I couldnt afford the health insurance at the U, it was too expensive (with reason, less than 20% of students participate).

My cousins go to college in Ogden and contantly try to recruit me due to the "free" insurance they get at their school. I'm guessing its not free but that they pay for it in their tuition costs. They probably dont notice the cost because it would be significantly lower with 100% participation.
Ken | 12:34 p.m. Dec. 22, 2008
I agree with Dave, making these young people pay for insurance they don't need in order to pad/pay the bill of others is absurd.

I was able to opt out of my employers insurance program and instead take home the $800 they would have spent on it. Wouldn't most people do the same if they had a choice?

Employers shouldn't be in the insurance business anyway. It's the result of a failed tax policy.

I'd rather have an HSA (health savings account) but I can't do that with the current laws because I have to have an insurance policy first. So I just pay as I go, and use what I need, and I'm fine with it. Even without tax benefits, it's a lot cheaper than the alternative.

The only way you will bring health care costs under control is to get rid of the $10 copay policies and replace them with $5k deductible ones, so people can be responsible about their use of services and its costs. And provide a policy that covers what I want to have coverage for, not what the feds mandate that the insurance company has to cover.
Back Off | 2:15 p.m. Dec. 22, 2008
Require illegals to carry auto insurance (not to mention health insurance) before you worry about us students carrying health insurance. Back off you overpaid and overweight bullies!
Stacy | 2:33 p.m. Dec. 22, 2008
Many students live in fear that something will happen to them and they won't be able to pay the resulting medical bills. Insurance premiums for private insurance are outrageous, even for young healthy people. If this plan makes insurance coverage possible, then please put it into effect.

Lucas | 3:38 p.m. Dec. 22, 2008
"dilute the insurance pools by adding young, healthy people who pay premiums but who don't tend to seek a lot of medical services."
That translates into - Add healthy people who don't need medical care or prescription drugs. Make them pay a monthly premium for services they will most likely never need. That money will go straight into our pockets for a new vacation home or maybe a new Mercedes.
It's a business, people. Insurance companies are there to make money just like any other business. And this is their latest money-making plan.
Laurels | 6:29 a.m. Dec. 24, 2008
Lucas is correct. One of the underlying motivations for mandating college students have insurance is to add people to the insurance paying pool who are statistically unlikely to need medical care.

Having said that, many friends of my three children who are college students certainly know how to game the system in the area of maternity benefits. Some have purposefully boasted about consciously making the decision not to privately insure themselves because they can qualify for medicaid coverage to pay for maternity care.

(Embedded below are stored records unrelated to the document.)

Lemma digits_ends ds : Forall is_digit ds -> ds <> [] -> (exists d s', ds = d :: s' /\ is_digit d) /\ (exists d s', ds = s' ++ [d] /\ is_digit d).
Proof.
  intros Hds Hne. split.
  - destruct ds as [|d ds]; [done|]. apply Forall_cons in Hds as [? _]. by eexists _, _.
  - destruct (exists_last Hne) as (s' & d & ->). apply Forall_app in Hds as [_ Hd]. apply Forall_cons in Hd as [? _]. by eexists _, _.
Qed.

Lemma Split_none s sep : sep ∉ s -> Split s sep = [s].
Proof.
  induction s as [|b s IH]; intros H; [done|]. apply not_elem_of_cons in H as [Hb Hs]. cbn.
  rewrite bool_decide_eq_false_2 by congruence. by rewrite IH.
Qed.

Lemma Split_sep s sep t : sep ∉ s -> Split (s ++ sep :: t) sep = s :: Split t sep.
Proof.
  induction s as [|b s IH]; intros H; cbn; [by rewrite bool_decide_eq_true_2|]. apply not_elem_of_cons in H as [Hb Hs].
  rewrite bool_decide_eq_false_2 by congruence. by rewrite IH.
Qed.

Lemma digits_no b ds : ~ is_digit b -> Forall is_digit ds -> b ∉ ds.
Proof. intros Hb Hds H. rewrite Forall_forall in Hds. by apply Hb, Hds. Qed.

Lemma Atoi_number ds n : number ds n -> Atoi ds = Ok n.
Proof.
  intros H. pose proof (number_digits _ _ H) as (Hd & Hne & Hn). destruct H as (_ & Hv & Hm).
  assert (Atoi ds = match digits_value ds 0 with None => Err ErrNum
    | Some n => if bool_decide (- 2 ^ 63 <= n < 2 ^ 63) then Ok n else Err ErrNum end) as ->.
  { destruct ds as [|d ds]; [done|]. apply Forall_cons in Hd as [[v Hd] _]. unfold Atoi. by destruct d. }
  rewrite Hv. by rewrite bool_decide_eq_true_2 by lia.
Qed.

Lemma grow_to_lookup out i k : grow_to out i !! k = Some true <-> out !! k = Some true.
Proof.
  unfold grow_to. rewrite lookup_app. destruct (out !! k) as [b|]; [done|]. split; [|done].
  intros [[=] _]%lookup_replicate.
Qed.

Lemma grow_to_length out i : Z.of_nat (length (grow_to out i)) = Z.max (Z.of_nat (length out)) (i + 1).
Proof. unfold grow_to. rewrite length_app, length_replicate. lia. Qed.

Lemma mark_lookup out a b k : b < Z.of_nat (length out) ->
  mark_range out a b !! k = Some true <-> out !! k = Some true \/ a <= Z.of_nat k <= b.
Proof.
  intros Hb. unfold mark_range. rewrite list_lookup_imap. destruct (out !! k) as [x|] eqn:E; cbn.
  - case_bool_decide as H; [|split; [by left|intros [H1|?]; [done|lia]]]. split; [by right|done].
  - apply lookup_ge_None in E. split; [done|]. intros [?|?]; [done|lia].
Qed.

Lemma core_ends r : range_ok r -> (exists d s', core r = d :: s' /\ is_digit d) /\ (exists d s', core r = s' ++ [d] /\ is_digit d).
Proof.
  intros [[n Hn] He]. apply number_digits in Hn as (Hd & Hne & _). destruct (digits_ends _ Hd Hne) as [(d & s' & E & H1) (d' & s2 & E' & H2)].
  unfold core. destruct (rt_end r) as [e|]; [|rewrite app_nil_r; split; by eexists _, _].
  destruct He as [m Hm]. apply number_digits in Hm as (Hed & Hene & _). destruct (digits_ends _ Hed Hene) as [_ (d3 & s3 & -> & H3)].
  split; [rewrite E; by eexists d, _|]. exists d3, (rt_start r ++ x2d :: s3). by rewrite <- app_assoc.
Qed.

Lemma TrimSpace_digits ds : Forall is_digit ds -> ds <> [] -> TrimSpace ds = ds.
Proof. intros Hd Hne. destruct (digits_ends ds Hd Hne). by apply (TrimSpace_pad 0). Qed.

Lemma not_digit_dash : ~ is_digit x2d. Proof. by intros [v H]. Qed.
Lemma not_digit_comma : ~ is_digit x2c. Proof. by intros [v H]. Qed.

Lemma parse_range_ok out r : range_ok r -> exists out', parse_range out (padded r) = Ok out' /\
  forall k : nat, out' !! k = Some true <-> out !! k = Some true \/ covers r (Z.of_nat k).
Proof.
  intros Hok. destruct (core_ends r Hok) as [H1 H2]. destruct Hok as [[a Ha] He]. unfold parse_range, padded.
  rewrite TrimSpace_pad by done. clear H1 H2. destruct (number_digits _ _ Ha) as (Hd & Hne & Ha0).
  pose proof (digits_no _ _ not_digit_dash Hd) as Hdash. unfold core, covers.
  assert (forall n, number (rt_start r) n <-> n = a) as Huniq.
  { intros n. split; [|by intros ->]. destruct Ha as (_ & E & _). intros (_ & E' & _). congruence. }
  destruct (rt_end r) as [e|].
  - destruct He as [b Hb]. destruct (number_digits _ _ Hb) as (Hed & Hene & Hb0).
    rewrite Split_sep, Split_none by (done || by apply digits_no; [apply not_digit_dash|]). cbn [length].
    rewrite bool_decide_eq_false_2 by lia. rewrite !TrimSpace_digits by done. rewrite (Atoi_number e b), (Atoi_number _ a) by done.
    cbn [mbind result_bind]. rewrite !bool_decide_eq_false_2 by lia. eexists. split; [done|]. intros k.
    rewrite mark_lookup by (rewrite !grow_to_length; lia). rewrite !grow_to_lookup. f_equiv. setoid_rewrite Huniq. split.
    + intros ?. exists a. split; [done|]. by exists b.
    + intros (n & -> & m & Hm & ?). destruct Hm as (_ & E & _), Hb as (_ & E' & _). rewrite E in E'. by injection E' as ->.
  - rewrite app_nil_r, Split_none by done. cbn [length]. rewrite bool_decide_eq_false_2 by lia. cbn [mbind result_bind].
    rewrite TrimSpace_digits, (Atoi_number _ a) by done. cbn [mbind result_bind]. rewrite !(bool_decide_eq_false_2 (a = _)), (bool_decide_eq_false_2 (a < _)) by lia.
    rewrite bool_decide_eq_true_2 by done. eexists. split; [done|]. intros k.
    rewrite mark_lookup by (rewrite !grow_to_length; lia). rewrite !grow_to_lookup. f_equiv. setoid_rewrite Huniq. split.
    + intros ?. exists a. split; [done|lia].
    + intros (n & -> & ?). lia.
Qed.

Lemma parse_ranges_ok rs : Forall range_ok rs -> forall out, exists out', parse_ranges out (padded <$> rs) = Ok out' /\
  forall k : nat, out' !! k = Some true <-> out !! k = Some true \/ Exists (fun r => covers r (Z.of_nat k)) rs.
Proof.
  induction 1 as [|r rs Hr _ IH]; intros out.
  - exists out. split; [done|]. intros k. rewrite Exists_nil. tauto.
  - destruct (parse_range_ok out r Hr) as (out1 & E1 & H1). destruct (IH out1) as (out2 & E2 & H2). exists out2.
    cbn. rewrite E1. cbn. split; [done|]. intros k. rewrite H2, H1, Exists_cons. tauto.
Qed.

Lemma core_no_comma r : range_ok r -> x2c ∉ core r.
Proof.
  intros [[n Hn] He]. unfold core. apply number_digits in Hn as (Hd & _). rewrite elem_of_app. intros [H|H].
  - by apply (digits_no _ _ not_digit_comma Hd) in H.
  - destruct (rt_end r) as [e|]; [|by apply not_elem_of_nil in H]. destruct He as [m (Hed & _)%number_digits].
    apply elem_of_cons in H as [H|H]; [done|]. by apply (digits_no _ _ not_digit_comma Hed) in H.
Qed.

Lemma Split_ranges rs : forall r k, Forall range_ok (r :: rs) ->
  Split (replicate k x20 ++ ranges_text r rs) x2c = (replicate k x20 ++ core r) :: (padded <$> rs).
Proof.
  assert (forall k, x2c ∉ replicate k x20) as Hp by (by intros k [? _]%elem_of_replicate).
  assert (forall k r, range_ok r -> x2c ∉ replicate k x20 ++ core r) as Hc.
  { intros k r Hr. rewrite elem_of_app. intros [H|H]; [by apply Hp in H|]. by apply core_no_comma in H. }
  induction rs as [|r' rs IH]; intros r k [Hr Hrs]%Forall_cons; cbn [ranges_text fmap list_fmap].
  - by rewrite Split_none by auto.
  - rewrite app_assoc, Split_sep by auto. f_equal. by apply IH.
Qed.

(** The list of ignored positions is read as it is meant.  For any list of numbers and ranges
    separated by commas, with spaces after the commas, exactly the positions the ranges cover are
    ignored. *)
Theorem parseIgnoreBytes_ranges r rs : rt_pad r = 0%nat -> Forall range_ok (r :: rs) ->
  exists ig, parseIgnoreBytes (ranges_text r rs) = Ok ig /\
    forall k : nat, ig !! k = Some true <-> Exists (fun r => covers r (Z.of_nat k)) (r :: rs).
Proof.
  intros Hpad Hok. destruct (parse_ranges_ok (r :: rs) Hok []) as (ig & E & H). exists ig.
  assert (forall rs r, Forall range_ok (r :: rs) -> (exists d s', ranges_text r rs = d :: s' /\ is_digit d) /\
    (exists d s', ranges_text r rs = s' ++ [d] /\ is_digit d)) as Hends.
  { clear. induction rs as [|r' rs IH]; intros r [Hr Hrs]%Forall_cons; [by apply core_ends|].
    destruct (core_ends r Hr) as [(d & s & E & Hd) _]. destruct (IH r' Hrs) as [_ (d' & s' & E' & Hd')]. cbn [ranges_text]. split.
    - rewrite E. by eexists _, _.
    - rewrite E'. eexists d', (core r ++ x2c :: replicate (rt_pad r') x20 ++ s'). by rewrite <- app_assoc, <- app_comm_cons, <- app_assoc. }
  destruct (Hends rs r Hok) as [H1 H2]. split.
  - unfold parseIgnoreBytes. destruct (ranges_text r rs) as [|b s] eqn:Et; [by destruct H1 as (? & ? & ? & ?)|]. rewrite <- Et.
    rewrite <- Et in H1, H2. pose proof (TrimSpace_pad 0 _ H1 H2) as Ep. cbn [replicate app] in Ep. rewrite Ep. pose proof (Split_ranges rs r 0 Hok) as Es. cbn [replicate app] in Es. rewrite Es.
    rewrite <- E. cbn [fmap list_fmap]. unfold padded. by rewrite Hpad.
  - intros k. rewrite H. split; [intros [?|?]; [done|done]|by right].
Qed.

(** ["3, 5-8,10"] *)
Lemma parseIgnoreBytes_ranges_witness : exists ig, parseIgnoreBytes [x33; x2c; x20; x35; x2d; x38; x2c; x31; x30] = Ok ig /\
  ig = [false; false; false; true; false; true; true; true; true; false; true].
Proof.
  assert (forall ds n, ds <> [] -> digits_value ds 0 = Some n -> n < 2 ^ 63 -> exists n, number ds n) as Hn.
  { intros ds n H1 H2 H3. by exists n. }
  destruct (parseIgnoreBytes_ranges (mkRange 0 [x33] None) [mkRange 1 [x35] (Some [x38]); mkRange 0 [x31; x30] None]) as (ig & E & _).
  - done.
  - repeat constructor; cbn; eapply Hn; try reflexivity; done.
  - exists ig. split; [exact E|]. vm_compute in E. by injection E as <-.
Defined.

Once their baby is born, they get private coverage.
To Laurels: | 7:49 a.m. Dec. 24, 2008
The maternity thing was huge at the college I attended. It was so significant that the college, a private institution, implemented a requirement that all students who attend the college had to have private medical insurance.

College students make up a large percentage of the child-bearing population and maternity costs are enormous. This is especially true if there are complications and something is wrong with the baby. If the parents don't have insurance, neither does the baby. Then who foots the bill for the baby's medical costs? And, since the baby is born with the condition and isn't insured at the time, it is a pre-existing condition that will preclude the baby from getting insurance coverage for as he/she grows up.

Given this, I'm not so sure it is a bad idea to require college students to carry medical insurance.